Your goal:
From the records below, transcribe only the lines running from the one with "Hypothesis tick_pos : 0 < tick." through the one with "destruct (Lookup (meta". Keep both of those end lines.

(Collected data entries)
Definition Close (p : PartitionFSM) : PartitionFSM * outcome unit :=
  match storage p with
  | None => (p, Ok tt)
  | Some s =>
      let p := {| storage := storage p; lastAppliedIndex := lastAppliedIndex p; fsm_closed := true;
                  sidecar := sidecar p |} in
      match Storage.Close s with
      | Ok s' => (set_storage p s', Ok tt)
      | m => (p, failure m)
      end
  end.

(** Snapshots hold nothing and restore nothing: a replica gets its log from the entries alone.
    [Sync] is left to [persistApplied]. *)
Definition PrepareSnapshot (p : PartitionFSM) : outcome unit := Ok tt.
Definition SaveSnapshot (p : PartitionFSM) : outcome (list byte) := Ok (String.list_byte_of_string "strategy-a-noop").
Definition RecoverFromSnapshot (p : PartitionFSM) (snapshot : list byte) : PartitionFSM * outcome unit := (p, Ok tt).
Definition Sync (p : PartitionFSM) : outcome unit := Ok tt.

(** ** Commands and the sidecar *)

Lemma readSidecar_encode idx latest :
  in_u64 idx -> in_i64 latest ->
  readSidecar (Some (encodeSidecar idx latest)) = Ok {| LastAppliedIndex := idx; sLatestOffset := latest |}.
Proof.
  intros Hi Hl. unfold readSidecar, encodeSidecar, getUint64.
  rewrite len_app, !len_be_bytes. change (negb (Z.of_nat 8 + Z.of_nat 8 =? 16)) with false. cbn iota.
  set (a := be_bytes 8 (u64 idx)). set (b := be_bytes 8 (u64 latest)).
  assert (slice (a ++ b) 0 (0 + 8) = Ok a) as -> by (apply (slice_mid [] a b); done).
  assert (slice (a ++ b) 8 (8 + 8) = Ok b) as ->.
  { rewrite <- (app_nil_r b) at 1. apply (slice_mid a b []); done. }
  cbn [fmap outcome_fmap mbind outcome_bind]. unfold a, b. rewrite !be_Z_8, !(u64_id (u64 _)) by apply u64_range.
  rewrite (u64_id idx) by done. by rewrite i64_u64, i64_id.
Qed.

(** The batches as a log from [off] on stores them, and the offsets their appends return. *)
Fixpoint placed (off : Z) (bs : list (list byte)) : list (list byte) :=
  match bs with
  | [] => []
  | b :: bs' => Batch.withBaseOffset b off :: placed (off + batch_count b) bs'
  end.

Fixpoint offsets_from (off : Z) (bs : list (list byte)) : list Z :=
  match bs with
  | [] => []
  | b :: bs' => u64 off :: offsets_from (off + batch_count b) bs'
  end.
Record TopicInfo := {
  ti_Name : string;
  ti_PartitionCount : Z;
  ti_ReplicationFactor : Z;
  ti_RetentionMs : Z;
  ti_RetentionBytes : Z;
  ti_CreatedAtMs : Z
}.

Record PartitionInfo := {
  pi_PartitionID : Z;
  pi_ShardID : Z;
  pi_LeaderNodeID : Z;
  pi_LeaderEpoch : Z;
  pi_ReplicaNodeIDs : list Z
}.

Record TopicDescription := { td_TopicInfo : TopicInfo; td_Partitions : list PartitionInfo }.

Record NodeDescriptor := { nd_NodeID : Z; nd_Address : string }.

(** ** Requests *)

Abbreviation running_shards := (gmap Z shardInfo).
Abbreviation known_leaders := (gmap Z leaderRecord).

(** The bodies of the coordinator's goroutines. *)
Inductive task :=
| GoStartShard (shard : Z) (info : shardInfo)
| GoStopShard (shard : Z) (info : shardInfo)
| GoProposePartition (shard : Z) (cmd : Partition.PartitionCommand)
| GoReconcileLoop
| GoLeaderSweepLoop.

#[export] Instance command_eq_dec : EqDecision Partition.PartitionCommand.
Proof. solve_decision. Defined.
#[export] Instance task_eq_dec : EqDecision task.
Proof. solve_decision. Defined.

Inductive clusterE : Type -> Type :=
| CLookup (q : MetadataQuery) : clusterE (outcome answer)
| CPropose (cmd : MetadataCommand) : clusterE (outcome Result)
| CProposePartition (shard : Z) (cmd : Partition.PartitionCommand) : clusterE (outcome unit)
| CStartMetadataShard (members : gmap Z string) (join : bool) : clusterE (outcome unit)
| CStartPartitionShard (shard : Z) (members : gmap Z string) (join : bool) (topic : string) (id : Z)
    : clusterE (outcome unit)
| CStopPartitionShard (shard : Z) : clusterE (outcome unit)
| CGetLeaderID (shard : Z) : clusterE (outcome (Z * Z * bool))
| CData {X} (e : DataCoord.dataE X) : clusterE X
    (** a request of the data coordinator, whose methods run in the caller *)
| CRemoveAll (dir : string) : clusterE (outcome unit)
| CNow : clusterE Z   (** milliseconds *)
| CWait (ms : Z) : clusterE (option error)
    (** [time.After] against [ctx.Done]: the context's error when that ends first *)
| CTick (ms : Z) : clusterE bool   (** a tick of the ticker; [false] when the context is done *)
| COrder (keys : list Z) : clusterE (list Z)   (** the order of a map iteration *)
| CRunning : clusterE running_shards
| CSetRunning (f : running_shards -> running_shards) : clusterE unit
| CGoLocked (f : running_shards -> list task) : clusterE unit
    (** goroutines started while [shardMu] is held; none of them gets the lock before its end *)
| CGo (t : task) : clusterE unit
| CLeaders : clusterE known_leaders
| CSetLeaders (f : known_leaders -> known_leaders) : clusterE unit.

Abbreviation cprog := (prog clusterE).
(* ===== verification/Bootstrap.v ===== *)
(** * The bootstrap ends

    [Bootstrap] of internal/coordinator/cluster/cluster.go retries twice until a deadline, with a
    pause of 200 ms. With a clock that does not go back and pauses that are as long as they say, it
    returns, whatever the cluster answers: the bound on its attempts is never reached. *)

From S2P Require Import Prelude Metadata Prog DataCoord ClusterCoord.
Local Open Scope Z_scope.

Module Bootstrap.
Import Metadata ClusterCoord.

(** A call of the library returns or panics. *)
Definition returns {A} (r : outcome A) : Prop := match r with OutOfFuel => False | _ => True end.

(** What a request can be answered at the time [now], and when: the time is in milliseconds. *)
Definition answer_at X (e : clusterE X) (now : Z) (x : X) (now' : Z) : Prop :=
  now <= now' /\
  match e in clusterE X return X -> Prop with
  | CNow => fun x => now <= x <= now'
  | CWait ms => fun x => x = None -> now + ms <= now'
  | CLookup _ => returns
  | CPropose _ => returns
  | CStartMetadataShard _ _ => returns
  | _ => fun _ => True
  end x.

Abbreviation ends p := (wp answer_at (fun _ _ => False) p (fun r _ => returns r)).
Abbreviation later p := (fun now => wp answer_at (fun _ _ => False) p (fun r now' => returns r /\ now <= now') now).

Lemma no_steps (w w' : Z) : rtc (fun _ _ : Z => False) w w' -> w' = w.
Proof. by intros []. Qed.

Lemma retry_ends {B} fuel (attempt : clusterE (outcome B)) deadline timed_out now :
  (forall now x now', answer_at _ attempt now x now' -> returns x) ->
  deadline < now + 200 * (Z.of_nat fuel - 1) -> (0 < fuel)%nat -> later (retry fuel (trigger attempt) deadline timed_out) now.
Proof.
  intros Ha. revert now. induction fuel as [|fuel IH]; intros now Hd Hf; [lia|]. cbn [retry]. apply wp_bind.
  intros w1 r w2 ->%no_steps Hr w3 ->%no_steps. pose proof (Ha _ _ _ Hr) as Hret. destruct Hr as [Hle _].
  destruct r as [b|e|q|]; [by intros ? ->%no_steps| |by intros ? ->%no_steps|done].
  apply wp_bind. intros w4 t w5 ->%no_steps [H5 Ht] w6 ->%no_steps. cbn in Ht.
  destruct (Z.ltb_spec deadline t) as [Hlt|Hge]; [intros w7 ->%no_steps; split; [done|lia]|].
  apply wp_bind. intros w7 u w8 ->%no_steps [H8 Hu] w9 ->%no_steps. cbn in Hu.
  destruct u as [e'|]; [intros w10 ->%no_steps; split; [done|lia]|]. specialize (Hu eq_refl).
  destruct fuel as [|fuel]; [lia|]. eapply wp_mono; [|apply IH; lia]. cbn. intros r w' [? ?]. split; [done|lia].
Qed.

Section bootstrap.
Variable config : CoordinatorConfig.

Lemma expected_ends topics expected now : ends (expected_shards config topics expected) now.
Proof.
  revert expected now. induction topics as [|tm topics IH]; intros expected now; cbn [expected_shards]; [by intros ? ->%no_steps|].
  apply wp_bind. intros w1 r w2 ->%no_steps [_ Hr] w3 ->%no_steps. cbn in Hr. destruct r as [[]|e|q|]; try done; try (by intros ? ->%no_steps); apply IH.
Qed.

Lemma reconcile_ends now : ends (reconcileOnce config) now.
Proof.
  unfold reconcileOnce. apply wp_bind. intros w1 r w2 ->%no_steps [_ Hr] w3 ->%no_steps. cbn in Hr.
  destruct r as [[]|e|q|]; try done; try (by intros ? ->%no_steps). apply wp_call. eapply wp_mono; [|apply expected_ends].
  intros [ex|e|q|] w' Hex; try done; try (by intros ? ->%no_steps).
Qed.

(** C18: [Bootstrap] returns. Whatever the library and the cluster answer, however often the cluster has
    no leader and whenever the context ends: with a clock that does not go back and pauses of
    at least 200 ms, as many attempts as pauses fit in the timeout, and two more, are enough. *)
Theorem bootstrap_ends fuel now now' r :
  BootstrapTimeoutMs config < 200 * (Z.of_nat fuel - 1) -> (0 < fuel)%nat ->
  exec answer_at (fun _ _ => False) (Bootstrap config fuel) now now' r -> r <> OutOfFuel.
Proof.
  intros Hd Hf He. assert (ends (Bootstrap config fuel) now) as Hw; [|pose proof (wp_exec _ _ _ _ _ _ _ Hw He) as H; by destruct r].
  unfold Bootstrap. apply wp_call. intros w1 x w2 ->%no_steps [_ Hx] w3 ->%no_steps. cbn in Hx.
  destruct x as [u|e|q|]; try done; try (by intros ? ->%no_steps).
  apply wp_bind. intros w4 t w5 ->%no_steps [_ Ht] w6 ->%no_steps. cbn in Ht.
  apply wp_call. eapply wp_mono; [|apply retry_ends; [by intros ? ? ? [_ ?]|lia|done]]. cbn beta.
  intros [u1|e|q|] w7 [Hr7 H7]; try done; try (by intros ? ->%no_steps).
  apply wp_call. eapply wp_mono; [|apply retry_ends; [by intros ? ? ? [_ ?]|lia|done]]. cbn beta.
  intros [u2|e|q|] w8 [Hr8 H8]; try done; try (by intros ? ->%no_steps).
  apply wp_call. eapply wp_mono; [|apply reconcile_ends]. intros [u3|e|q|] w9 H9; try done; try (by intros ? ->%no_steps).
Qed.

End bootstrap.

(** ** Witness: a cluster that never has a leader. *)

(** Replies to the requests of the data coordinator, which the bootstrap does not make. *)
Definition data_up X (e : DataCoord.dataE X) : X :=
  match e in DataCoord.dataE X return X with
  | DataCoord.DLookupMetadata q => Ok None
  | DataCoord.DLookupPartition _ _ => Err (ErrNew "no shard")
  | DataCoord.DSyncPropose _ _ => Ok 0
  | DataCoord.DPropose _ _ => Ok tt
  | DataCoord.DNow => 0
  | DataCoord.DSelect _ _ => DataCoord.WakeTimeout
  | DataCoord.DRegistry => ∅
  | DataCoord.DSetRegistry _ => tt
  | DataCoord.DCache => ∅
  | DataCoord.DSetCache _ => tt
  end.

Definition leaderless X (e : clusterE X) (now : Z) : X * Z :=
  match e in clusterE X return X * Z with
  | CLookup _ => (Err (ErrNew "no leader"), now)
  | CPropose _ => (Err (ErrNew "no leader"), now)
  | CProposePartition _ _ => (Ok tt, now)
  | CStartMetadataShard _ _ => (Ok tt, now)
  | CStartPartitionShard _ _ _ _ _ => (Ok tt, now)
  | CStopPartitionShard _ => (Ok tt, now)
  | CGetLeaderID _ => (Ok (0, 0, false), now)
  | CData e => (data_up _ e, now)
  | CRemoveAll _ => (Ok tt, now)
  | CNow => (now, now)
  | CWait ms => (None, now + Z.max 0 ms)
  | CTick _ => (false, now)
  | COrder keys => (keys, now)
  | CRunning => (∅, now)
  | CSetRunning _ => (tt, now)
  | CGoLocked _ => (tt, now)
  | CGo _ => (tt, now)
  | CLeaders => (∅, now)
  | CSetLeaders _ => (tt, now)
  end.

Definition hurried : CoordinatorConfig :=
  {| ccNodeID := 1; RaftAddress := "b:7000"; DataAddr := ":9092"; AdvertiseDataAddr := ""; DataDir := "/data"; Peers := ∅;
     BootstrapTimeoutMs := 500; ReconcileIntervalMs := 1000; LeaderCheckIntervalMs := 1000; EagerReconcileOnCreate := false |}.

Lemma bootstrap_ends_witness :
  run leaderless (Bootstrap hurried 4) 0 = (Err (ErrNew "bootstrap: timed out waiting for metadata shard leader"), 600) /\
  (run leaderless (Bootstrap hurried 4) 0).1 <> OutOfFuel.
Proof.
  split; [reflexivity|]. eapply (bootstrap_ends hurried 4 0); [vm_compute; reflexivity|lia|]. apply run_exec.
  intros X e now. split; [destruct e; cbn; lia|]. destruct e; cbn; try done; lia.
Defined.

End Bootstrap.
Lemma run_ProposePartition c shard cmd w :
  shard <> metadataShardID -> 0 < tick -> in_time c (now (get w)) ->
  run g (ProposePartition c shard cmd) w =
    let '(r, n) := DataRun.propose scfg unmarshal (c_node (get w)) shard cmd in (done_of r, put w (set_node (get w) n)).
Proof.
  intros Hs Ht Hc. unfold ProposePartition. rewrite run_bind. destruct (run_proposeTimeout c w Ht Hc) as (t & Hle & ->).
  rewrite run_node, nh_propose_partition by done.
  change (entry_applied _ shard (Partition.Marshal cmd)) with (DataRun.propose scfg unmarshal (c_node (get w)) shard cmd).
  by destruct (DataRun.propose _ _ _ _ _).
Qed.

Lemma run_SyncProposePartition c shard cmd w :
  shard <> metadataShardID -> in_time c (now (get w)) ->
  run g (SyncProposePartition c shard cmd) w =
    let '(r, n) := DataRun.propose scfg unmarshal (c_node (get w)) shard cmd in (result_of r, put w (set_node (get w) n)).
Proof.
  intros Hs Hc. unfold SyncProposePartition. rewrite run_bind, run_withDeadline, run_node, nh_sync_partition by (done || by apply in_time_deadline).
  change (entry_applied _ shard (Partition.Marshal cmd)) with (DataRun.propose scfg unmarshal (c_node (get w)) shard cmd).
  by destruct (DataRun.propose _ _ _ _ _).
Qed.

(** A context that is over. *)
Lemma run_late d shard cmd w : d < now (get w) + tick ->
  exists e, run g (deadline ← withDeadline (Some d); node (NSyncPropose deadline shard cmd)) w = (Err e, w).
Proof.
  intros Hd. rewrite run_bind, run_withDeadline, run_node. destruct (nh_sync_late d shard cmd (get w) Hd) as (e & ->). exists e. by rewrite put_get.
Qed.

End node_in.

(** *** The cluster and data coordinators *)

Variable cfg : Config.
Variable ctx : forall X, clusterE X -> option Z.

(** The commands fit their JSON, partitions have shards of their own, shards have members, and the
    context of a proposal leaves it time. *)
Definition data_request_ok X (e : DataCoord.dataE X) (w : cnode) : Prop :=
  match e with
  | DataCoord.DSyncPropose shard cmd => shard <> metadataShardID /\ in_time (ctx _ (CData (DataCoord.DSyncPropose shard cmd))) (now w)
  | DataCoord.DPropose shard cmd => shard <> metadataShardID /\ in_time (ctx _ (CData (DataCoord.DPropose shard cmd))) (now w)
  | _ => True
  end.
Definition request_ok X (e : clusterE X) (w : cnode) : Prop :=
  match e with
  | CPropose cmd => command_fits cmd /\ GroupCoord.wire cmd = cmd /\ in_time (ctx _ (CPropose cmd)) (now w)
  | CProposePartition shard cmd => shard <> metadataShardID /\ in_time (ctx _ (CProposePartition shard cmd)) (now w)
  | CStartMetadataShard members join => startable members join
  | CStartPartitionShard _ members join _ _ => startable members join
  | CData e => data_request_ok _ e w
  | _ => True
  end.

Definition hhandle X (e : hostE clusterE X) : cnode -> X * cnode :=
  match e with HNode e => nh X e | HLocal e => chandle X e end.

Lemma hhandle_node X (e : nodeE X) w : hhandle X (HNode e) w = let '(x, c) := nh X e (id w) in (x, c).
Proof. cbn. by destruct (nh X e w). Qed.

Hypothesis tick_pos : 0 < tick.
Hypothesis node_id : 1 <= cf_NodeID cfg.

Lemma shardConfig_valid shard : valid_config (shardConfig cfg shard).
Proof. split_and!; cbn -[Z.pow]; try lia; right; vm_compute; congruence. Qed.

Lemma run_data_request X (e : DataCoord.dataE X) w :
  data_request_ok X e w -> run hhandle (data_request ctx X e) w = chandle X (CData e) w.
Proof.
  intros He. destruct e; cbn [data_request]; try (by rewrite run_trigger).
  - rewrite run_bind, (run_LookupMetadata hhandle Datatypes.id (fun _ c => c)) by apply hhandle_node || done.
    cbn [run ClusterRun.handle DataRun.handle]. unfold id.
    destruct (Lookup (meta w) q) as [[]| | |]; by destruct w.
  - unfold LookupPartition. rewrite (run_node hhandle Datatypes.id (fun _ c => c)), nh_read_partition by apply hhandle_node. cbn. by destruct w.
  - destruct He as [H1 H2]. rewrite run_bind, (run_SyncProposePartition hhandle Datatypes.id (fun _ c => c)) by (done || apply hhandle_node).
    cbn [ClusterRun.handle DataRun.handle]. unfold id. by destruct (DataRun.propose scfg unmarshal (c_node w) shard cmd) as [[] n].
  - destruct He as [H1 H2]. rewrite (run_ProposePartition hhandle Datatypes.id (fun _ c => c)) by (done || apply hhandle_node).
    cbn [ClusterRun.handle DataRun.handle]. unfold id. by destruct (DataRun.propose scfg unmarshal (c_node w) shard cmd) as [[] n].
Qed.

Lemma run_broker_request X (e : clusterE X) w :
  request_ok X e w -> run hhandle (broker_request cfg (ClusterCoord.DataDir config) ctx X e) w = chandle X e w.
Proof.
  intros He. destruct e; cbn [broker_request]; try (by rewrite run_trigger).
  - by rewrite (run_LookupMetadata hhandle Datatypes.id (fun _ c => c)) by (done || apply hhandle_node).
  - destruct He as (Hf & Hw & Hc). rewrite (run_SyncProposeMetadata hhandle Datatypes.id (fun _ c => c)), Hw by (done || apply hhandle_node).
    cbn [ClusterRun.handle]. unfold id. by destruct (Update _ _) as [[]| | |].
  - destruct He as [H1 H2]. rewrite (run_ProposePartition hhandle Datatypes.id (fun _ c => c)) by (done || apply hhandle_node). cbn [ClusterRun.handle]. unfold id.
    by destruct (DataRun.propose scfg unmarshal (c_node w) shard cmd) as [[] n].
  - unfold StartMetadataShard. by rewrite (run_node hhandle Datatypes.id (fun _ c => c)), nh_start_metadata by (apply hhandle_node || apply shardConfig_valid || done).
  - unfold broker_StartPartitionShard, StartPartitionShard.
    rewrite (run_node hhandle Datatypes.id (fun _ c => c)), nh_start_partition by (apply hhandle_node || apply shardConfig_valid || done).
    cbn. by destruct (start_shard _ _ _).
  - unfold StopPartitionShard. rewrite (run_node hhandle Datatypes.id (fun _ c => c)), nh_stop by apply hhandle_node. cbn. by destruct (stop_shard _ _).
  - by rewrite (run_GetLeaderID hhandle Datatypes.id (fun _ c => c)) by (done || apply hhandle_node).
  - by apply run_data_request.
Qed.


(** *** The group coordinator *)

Variables (uuid : string) (ord : list string -> list string) (lead : Z * Z * bool).
Hypothesis lead_known : leader metadataShardID = Ok lead.
Variable gctx : forall X, GroupCoord.groupE X -> option Z.
Abbreviation gworld := (cnode * GroupCoord.heartbeats)%type.
Abbreviation gsem := (GroupSem.handle uuid ord lead).

Definition group_request_ok X (e : GroupCoord.groupE X) (v : GroupSem.world) : Prop :=
  match e with
  | GroupCoord.EPropose cmd => command_fits cmd /\ in_time (gctx _ (GroupCoord.EPropose cmd)) (GroupSem.w_clock v)
  | GroupCoord.ELeader shard => shard = metadataShardID
  | _ => True
  end.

Task answer:
Hypothesis tick_pos : 0 < tick.
Hypothesis node_id : 1 <= cf_NodeID cfg.

Lemma shardConfig_valid shard : valid_config (shardConfig cfg shard).
Proof. split_and!; cbn -[Z.pow]; try lia; right; vm_compute; congruence. Qed.

Lemma run_data_request X (e : DataCoord.dataE X) w :
  data_request_ok X e w -> run hhandle (data_request ctx X e) w = chandle X (CData e) w.
Proof.
  intros He. destruct e; cbn [data_request]; try (by rewrite run_trigger).
  - rewrite run_bind, (run_LookupMetadata hhandle Datatypes.id (fun _ c => c)) by apply hhandle_node || done.
    cbn [run ClusterRun.handle DataRun.handle]. unfold id.
    destruct (Lookup (meta w) q) as [[]| | |]; by destruct w.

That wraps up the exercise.